▸ MATERIAL SHOWN:
(** [main()].  [argv] is [sys.argv], [yesterday] the ISO form of
    [date.today() - timedelta(days=1)], [init_api] what [init_api()]
    returns. *)
Definition main (argv : list string) (yesterday : string)
  (init_api : option garmin_api) (db : database)
  : outcome * database * list call :=
  let target :=
    match argv with
    | _ :: target_date :: _ =>
        match lib_date_fromisoformat L target_date with
        | Some _ => Some target_date
        | None => None
        end
    | _ => Some yesterday
    end in
  match target with
  | None => (Exit1, db, [])
  | Some target_date =>
      match init_api with
      | None => (Exit1, db, [])
      | Some api => sync target_date api db
      end
  end.

End Main.

(** ** A sample environment *)

(** An instance of the library functions, enough to run the model: one
    date is recognised, the fixed pattern accepts one string, and
    [fromtimestamp] covers the first day of the epoch on a UTC machine. *)
Definition sample_lib : pylib :=
  {| lib_date_fromisoformat := fun s =>
       if String.eqb s "2024-03-01" then Some (mkdate 2024 3 1) else None;
     lib_strptime := fun s fmt =>
       if String.eqb s "2024-03-01 07:30:00" && String.eqb fmt "%Y-%m-%d %H:%M:%S"
       then Some (mkdatetime (mkdate 2024 3 1) 7 30 0 0) else None;
     lib_int_of_str := fun s => if String.eqb s "1000" then Some 1000 else None;
     lib_fromtimestamp_ms := fun n =>
       if (0 <=? n) && (n <? 86400000)
       then Ok (mkdatetime (mkdate 1970 1 1) (n / 3600000) (n / 60000 mod 60)
                  (n / 1000 mod 60) (n mod 1000 * 1000))
       else Raise OverflowError |}.

Definition no_faults : nat -> bool := fun _ => false.

Definition empty_store : store :=
  {| tbl_daily_summary := ∅; tbl_daily_sleep := ∅; tbl_daily_hrv := ∅;
     tbl_activities := ∅; tbl_activity_split_summaries := [] |}.

Definition empty_db : database := {| db_rows := empty_store; db_autoinc := 1 |}.

(** An activity of 2024-03-01 with the given identifier and splits, and a
    split that carries only its number of splits. *)
Definition sample_split (n : Z) : ActivitySplitSummary.t :=
  {| ActivitySplitSummary.id := None;
     ActivitySplitSummary.activity_id := PNone;
     ActivitySplitSummary.split_type := PStr "RWD_RUN";
     ActivitySplitSummary.no_of_splits := PInt n;
     ActivitySplitSummary.duration_seconds := PNone;
     ActivitySplitSummary.distance_meters := PNone;
     ActivitySplitSummary.average_speed := PNone;
     ActivitySplitSummary.max_speed := PNone;
     ActivitySplitSummary.total_ascent := PNone;
     ActivitySplitSummary.elevation_loss := PNone |}.

Definition sample_activity (activity_id : pyval)
  (splits : list ActivitySplitSummary.t) : Activity.t :=
  {| Activity.activity_id := activity_id;
     Activity.calendar_date := mkdate 2024 3 1;
     Activity.activity_name := PNone;
     Activity.activity_type_key := PNone;
     Activity.activity_type_id := PNone;
     Activity.start_time_local := None;
     Activity.start_time_gmt := None;
     Activity.distance_meters := PNone;
     Activity.duration_seconds := PNone;
     Activity.elapsed_duration_seconds := PNone;
     Activity.moving_duration_seconds := PNone;
     Activity.elevation_gain := PNone;
     Activity.elevation_loss := PNone;
     Activity.average_speed := PNone;
     Activity.max_speed := PNone;
     Activity.start_latitude := PNone;
     Activity.start_longitude := PNone;
     Activity.calories := PNone;
     Activity.bmr_calories := PNone;
     Activity.average_hr := PNone;
     Activity.max_hr := PNone;
     Activity.average_cadence := PNone;
     Activity.max_cadence := PNone;
     Activity.steps := PNone;
     Activity.avg_power := PNone;
     Activity.max_power := PNone;
     Activity.norm_power := PNone;
     Activity.aerobic_training_effect := PNone;
     Activity.anaerobic_training_effect := PNone;
     Activity.vo2_max := PNone;
     Activity.avg_vertical_oscillation := PNone;
     Activity.avg_ground_contact_time := PNone;
     Activity.avg_stride_length := PNone;
     Activity.avg_vertical_ratio := PNone;
     Activity.min_temperature := PNone;
     Activity.max_temperature := PNone;
     Activity.training_effect_label := PNone;
     Activity.activity_training_load := PNone;
     Activity.fastest_split_1000 := PNone;
     Activity.fastest_split_1609 := PNone;
     Activity.fastest_split_5000 := PNone;
     Activity.fastest_split_10000 := PNone;
     Activity.hr_time_in_zone_1 := PNone;
     Activity.hr_time_in_zone_2 := PNone;
     Activity.hr_time_in_zone_3 := PNone;
     Activity.hr_time_in_zone_4 := PNone;
     Activity.hr_time_in_zone_5 := PNone;
     Activity.difference_body_battery := PNone;
     Activity.split_summaries := splits |}.

(** A database where activity 7 has three split rows. *)
Definition db_three_splits : database :=
  snd (fst (persist no_faults empty_db []
              [sample_activity (PInt 7)
                 [sample_split 1; sample_split 2; sample_split 3]])).

(** One activity with one split, synced into the empty database, and
    synced again. *)
Definition resync_batch : list Activity.t :=
  [sample_activity (PInt 7) [sample_split 9]].

Definition db_synced_once : database :=
  snd (fst (persist no_faults empty_db [] resync_batch)).

Definition db_synced_twice : database :=
  snd (fst (persist no_faults db_synced_once [] resync_batch)).

(** ** Definitions used to state the properties *)

(** The rational a float stands for; infinities and NaN stand for none. *)
Definition float_value (f : spec_float) : option Q :=
  match f with
  | S754_zero _ => Some (inject_Z 0)
  | S754_finite s m e =>
      let sm := if s then Z.neg m else Z.pos m in
      Some (if 0 <=? e then inject_Z (sm * 2 ^ e)
            else Qmake sm (2 ^ Z.to_pos (- e)))
  | S754_infinity _ | S754_nan => None
  end.

(** The specification's sentinels: an int or a float whose value is -1 or
    -2. *)
Definition is_sentinel_number (v : pyval) : bool :=
  match v with
  | PInt n => (n =? -1) || (n =? -2)
  | PFloat f =>
      match float_value f with
      | Some q => Qeq_bool q (inject_Z (-1)) || Qeq_bool q (inject_Z (-2))
      | None => false
      end
  | _ => false
  end.

(** What the library documents for [datetime.fromtimestamp] on a float:
    [OverflowError] when the timestamp is out of the platform's range,
    [OSError] when [localtime] fails, [ValueError] for a year out of
    range. *)
Definition fromtimestamp_raises (L : pylib) : Prop :=
  forall n e, lib_fromtimestamp_ms L n = Raise e ->
    e = OSError \/ e = OverflowError \/ e = ValueError.

(** The datetime an epoch value stands for: none when the value is [None],
    when [int()] rejects it or when the timestamp is out of range. *)
Definition epoch_value (L : pylib) (v : pyval) : option datetime :=
  match v with
  | PNone => None
  | _ =>
      match py_int L v with
      | Ok n =>
          match lib_fromtimestamp_ms L n with
          | Ok d => Some d
          | Raise _ => None
          end
      | Raise _ => None
      end
  end.

(** [None], a bool, a number or a string: what is neither list nor
    mapping. *)
Definition is_scalar (v : pyval) : bool := negb (is_list v) && negb (is_dict v).

(** A nested object the parsers can read: falsy (then [or {}] replaces
    it) or a mapping. *)
Definition shape_ok (v : pyval) : bool := negb (truthy v) || is_dict v.

(** The items of [v or {}] for such an object. *)
Definition items (v : pyval) : list (string * pyval) :=
  match v with
  | PDict d => d
  | _ => []
  end.

(** The number of round trips the [try] block makes before it returns or
    raises. *)
Definition round_trips (faults : nat -> bool) (db : database)
  (rows : list (string * daily_row)) (activities : list Activity.t) : nat :=
  clock (snd (persist_body faults rows activities (get_session db))).

(** A client whose five calls all fail. *)
Definition offline_api : garmin_api :=
  {| get_stats_and_body := fun _ => Raise OSError;
     get_hydration_data := fun _ => Raise OSError;
     get_sleep_data := fun _ => Raise OSError;
     get_hrv_data := fun _ => Raise OSError;
     get_activities_by_date := fun _ _ => Raise OSError |}.

(** [m] runs under the fault schedule, [m0] is the same computation
    without faults.  [m] never touches the committed rows; while it
    returns, no fault was met and it did what [m0] does. *)
Definition tracks (faults : nat -> bool) {A} (m m0 : SM A) : Prop :=
  forall s,
    committed (snd (m s)) = committed s
    /\ (clock s <= clock (snd (m s)))%nat
    /\ match fst (m s) with
       | Ok _ =>
           m0 s = m s
           /\ forall n, (clock s <= n < clock (snd (m s)))%nat -> faults n = false
       | Raise _ => True
       end.

(** The [try] block up to and including the COMMIT round trip. *)
Definition until_commit (f : nat -> bool) (rows : list (string * daily_row))
  (activities : list Activity.t) : SM unit :=
  (for_each (fun kv => session_merge_daily f (fst kv) (snd kv)) rows ;;;
   for_each (persist_activity f) activities ;;;
   record_call CallCommit ;;;
   flush_pending f ;;;
   round_trip f)%sm.


(** The columns of a split row apart from its surrogate [id]. *)
Definition row_values (sp : ActivitySplitSummary.t) : pyval * split_dict :=
  (ActivitySplitSummary.activity_id sp, snapshot sp).

(** The row belongs to the activity with identifier [z]. *)
Definition has_key (z : Z) (v : pyval * split_dict) : bool :=
  match fst v with
  | PInt n => n =? z
  | _ => false
  end.

(** The splits among the pending objects. *)
Definition pending_splits (P : list pending_obj) : list ActivitySplitSummary.t :=
  flat_map (fun o => match o with PendSplit sp => [sp] | _ => [] end) P.

(** The calls of one turn of the activity loop: delete the children,
    upsert the parent, flush, add the fresh children. *)
Definition activity_calls (act : Activity.t) : list call :=
  CallExecuteDelete (Activity.activity_id act)
  :: CallMerge "activities"
  :: CallFlush
  :: map (fun _ => CallAdd (Activity.activity_id act))
       (Activity.split_summaries act).

(** The calls of a persist phase that returns. *)
Definition expected_calls (rows : list (string * daily_row))
  (activities : list Activity.t) : list call :=
  CallGetSession
  :: map (fun kv => CallMerge (fst kv)) rows
  ++ flat_map activity_calls activities
  ++ [CallCommit; CallClose].

(** The objects [main] adds for the splits of [act]. *)
Definition fresh_splits (act : Activity.t) : list pending_obj :=
  map (fun sp => PendSplit (fresh_split (Activity.activity_id act) (snapshot sp)))
    (Activity.split_summaries act).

▸ WHAT YOU NEED TO DO: Across the whole listing above, report each line that includes "CallCommit".

▸ ANSWER SECTION:
   record_call CallCommit ;;;
  ++ [CallCommit; CallClose].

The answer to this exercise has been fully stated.